Blame for a chemical attack on the opposition-held town of Khan Sheikhoun that killed dozens last April has been burdened upon the Syrian government of Bashar al-Assad according to a report sent to the United Nations Security Council on Thursday.
Per a report sent to the United Nations Security Council on Thursday, “The Syrian Arab Republic is responsible for the release of sarin at Khan Sheikhoun on 4 April 2017,” the report from the U.N. and the Organization for the Prohibition of Chemical Weapons’ Joint Investigative Mechanism (JIM) said.
The attack in the impact of an impulse held a U.S. missile strike against a Syrian air base.
“Time and again, we see independent confirmation of chemical weapons use by the Assad regime,” Nikki Haley, the United States’ UN ambassador, said in a statement.

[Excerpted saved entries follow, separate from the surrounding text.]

(** ** Bitwise functions

    A function built from [Z.land] and [Z.lor] with constants acts on every
    bit position on its own, so two such functions that agree on [0] and on
    [-1] agree everywhere. *)

Lemma bitwise_id : bitwise (fun i => i).
Proof. exists (fun b _ => b). reflexivity. Qed.

Lemma bitwise_const (c : Z) : bitwise (fun _ => c).
Proof. exists (fun _ n => Z.testbit c n). reflexivity. Qed.

Lemma bitwise_land (f h : Z -> Z) :
  bitwise f -> bitwise h -> bitwise (fun i => Z.land (f i) (h i)).
Proof.
  intros [gf Hf] [gh Hh]. exists (fun b n => gf b n && gh b n).
  intros i n Hn. now rewrite Z.land_spec, Hf, Hh.
Qed.

Lemma bitwise_lor (f h : Z -> Z) :
  bitwise f -> bitwise h -> bitwise (fun i => Z.lor (f i) (h i)).
Proof.
  intros [gf Hf] [gh Hh]. exists (fun b n => gf b n || gh b n).
  intros i n Hn. now rewrite Z.lor_spec, Hf, Hh.
Qed.

Lemma bitwise_ext (f h : Z -> Z) :
  bitwise f -> bitwise h -> f 0 = h 0 -> f (-1) = h (-1) ->
  forall i, f i = h i.
Proof.
  intros [gf Hf] [gh Hh] H0 H1 i. apply Z.bits_inj'. intros n Hn.
  rewrite Hf, Hh by assumption.
  destruct (Z.testbit i n).
  - rewrite <- (Z.bits_m1 n Hn), <- Hf, <- Hh by assumption.
    change (- (1)) with (-1). now rewrite H1.
  - rewrite <- (Z.bits_0 n), <- Hf, <- Hh by assumption. now rewrite H0.
Qed.

Create HintDb bitwise.
#[local] Hint Resolve bitwise_id bitwise_const bitwise_land bitwise_lor : bitwise.

(** ** The version stamp of [UUID.__init__] *)

Lemma set_version_stamp (version i : Z) :
  1 <= version <= 5 -> set_version version i = Returned (stamp version i).
Proof.
  intros Hv. unfold set_version.
  replace ((1 <=? version) && (version <=? 5)) with true; [reflexivity|].
  symmetry. apply andb_true_iff. split; apply Z.leb_le; lia.
Qed.

Lemma bitwise_stamp (version : Z) (f : Z -> Z) :
  bitwise f -> bitwise (fun i => stamp version (f i)).
Proof. intros Hf. unfold stamp. auto 10 with bitwise. Qed.

Lemma land_ones_128 (i : Z) : 0 <= i < 2 ^ 128 -> Z.land i (Z.ones 128) = i.
Proof. intros Hi. rewrite Z.land_ones by lia. apply Z.mod_small. exact Hi. Qed.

“The Security Council must send a clear message that the use of chemical weapons by anyone will not be tolerated, and must fully support the work of the impartial investigators.”
“Syria rejects in form and substance what was included in the report of the UN and the Organisation for the Prohibition of Chemical Weapons’ Joint Investigative Mechanism (JIM) that was announced yesterday,” state news agency Sana reported, citing an official in Syria’s foreign ministry.

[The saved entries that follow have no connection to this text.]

Lemma hex_encode_all (bs : bytes) : str_all is_hexdigit (hex_encode bs) = true.
Proof.
  induction bs as [|b bs IH]; [done|]. cbn [hex_encode str_all].
  pose proof (Byte.to_N_bounded b) as Hb.
  rewrite !hex_digit_ok; [done| |].
  - apply N.mod_lt. done.
  - apply N.Div0.div_lt_upper_bound. lia.
Qed.

Lemma str_all_take (f : ascii -> bool) (n : nat) (s : string) :
  str_all f s = true -> str_all f (str_take n s) = true.
Proof.
  revert s. induction n as [|n IH]; intros [|a s]; cbn; try done.
  intros [H1 H2]%andb_true_iff. by rewrite H1, IH.
Qed.

Lemma plain_elem_hex (s : string) : s <> "" -> str_all is_hexdigit s = true -> plain_elem s = true.
Proof.
  intros H Hs. apply plain_elem_intro; [done| |]; by apply (str_all_notin _ is_hexdigit).
Qed.

(** ** Lemmas: what an operation changes *)

Lemma os_mkdir_all_frame (io : faults) (p : path) (f f' : fs) :
  os_mkdir_all io p f = Some f' ->
  fs_names f' = fs_names f /\ fs_data f' = fs_data f /\ fs_next f' = fs_next f /\
  (forall q, q ∈ fs_dirs f' <-> path_prefix q p = true \/ q ∈ fs_dirs f).
Proof.
  unfold os_mkdir_all. repeat case_step; try done. intros [= <-]. cbn. split_and!; try done.
  intros q. by rewrite elem_of_union, elem_of_list_to_set, path_prefixes_spec.
Qed.

Lemma os_rename_file (io : faults) (src dst : path) (f f' : fs) (ino : nat) :
  fs_names f !! src = Some ino -> os_rename io src dst f = Some f' ->
  fs_names f' = <[dst := ino]> (delete src (fs_names f)) /\ fs_data f' = fs_data f /\
  fs_next f' = fs_next f /\ fs_dirs f' = fs_dirs f.
Proof. intros H. unfold os_rename. rewrite H. repeat case_step; by intros [= <-]. Qed.

Lemma os_rename_missing (io : faults) (src dst : path) (f : fs) :
  fs_names f !! src = None -> fs_is_dir f src = false -> os_rename io src dst f = None.
Proof. intros H1 H2. unfold os_rename. rewrite H1, H2. by repeat (case_step; try done). Qed.

Lemma os_create_spec (io : faults) (name : string) (f f' : fs) (h : File) :
  os_create io name f = Some (h, f') ->
  f_name h = name /\ f_pos h = 0 /\ f_closed h = false /\
  (path_elems name ∉ fs_dirs f) /\ fs_dirs f' = fs_dirs f /\
  fs_names f' = <[path_elems name := f_ino h]> (fs_names f) /\
  fs_data f' = <[f_ino h := []]> (fs_data f) /\
  ((fs_names f !! path_elems name = Some (f_ino h) /\ fs_next f' = fs_next f) \/
   (fs_names f !! path_elems name = None /\ f_ino h = fs_next f /\ fs_next f' = S (fs_next f))).
Proof.
  unfold os_create, fs_is_dir. destruct (io _); [done|].
  destruct (bool_decide _ || _) eqn:Hd; [done|]. bool_simp.
  destruct (fs_names f !! path_elems name) as [ino|] eqn:Hn; intros [= <- <-]; cbn; split_and!; auto.
  by rewrite insert_id.
Qed.

Lemma os_stat_some (io : faults) (p : path) (f : fs) (ino : nat) :
  os_stat io p f = Some ino -> fs_names f !! p = Some ino.
Proof. unfold os_stat. by case_match. Qed.

Lemma os_remove_removed (io : faults) (p : path) (f f' : fs) :
  os_remove io p f = Removed f' ->
  exists dirs, dirs ⊆ fs_dirs f /\ f' = mkFs dirs (delete p (fs_names f)) (fs_data f) (fs_next f).
Proof.
  unfold os_remove. destruct (io _); [done|]. destruct (fs_is_dir f p) eqn:Hd.
  - destruct (fs_dir_empty f p) eqn:He; [|done]. cbn [andb]. destruct (negb _); [|done]. intros [= <-].
    exists (fs_dirs f ∖ {[p]}). split; [by intros q [? _]%elem_of_difference|]. f_equal. rewrite delete_id; [done|].
    apply andb_true_iff in He as [_ He]. destruct (fs_names f !! p) as [ino|] eqn:Hp; [|done].
    apply elem_of_map_to_list in Hp. rewrite forallb_forall in He.
    specialize (He (p, ino)). cbn in He. rewrite path_prefix_refl in He. discriminate He. by apply list_elem_of_In.
  - destruct (fs_names f !! p); [|done]. intros [= <-]. by exists (fs_dirs f).
Qed.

Per report, it is also rumoured that ISIS was to blame for the use of sulfur mustard in the Syrian town of Umm Hawsh on Sept. 15 and 16, 2016.
“[Damascus] condemns the reliance of the Joint Investigative Mechanism on the word of criminals who committed this immoral act in Khan Sheikhoun and those of suspect witnesses, as well as so-called open sources,” a statement by the foreign ministry official said.
Syria renewed its commitment to the Organisation for the Prohibition of Chemical Weapons and it had no chemical materials restricted by the agreement, according to officials.
Russian ambassador to the U.N. Vassily Nebenzia said earlier this week Russia would consider revisiting the mandate extension after Thursday’s report is discussed.
The JIM has already found Syrian government forces had hands behind the game for three chlorine gas attacks in 2014 and 2015.
Nevertheless, Syria agreed to rupture its chemical weapons in 2013 under a deal brokered by Russia and the United States.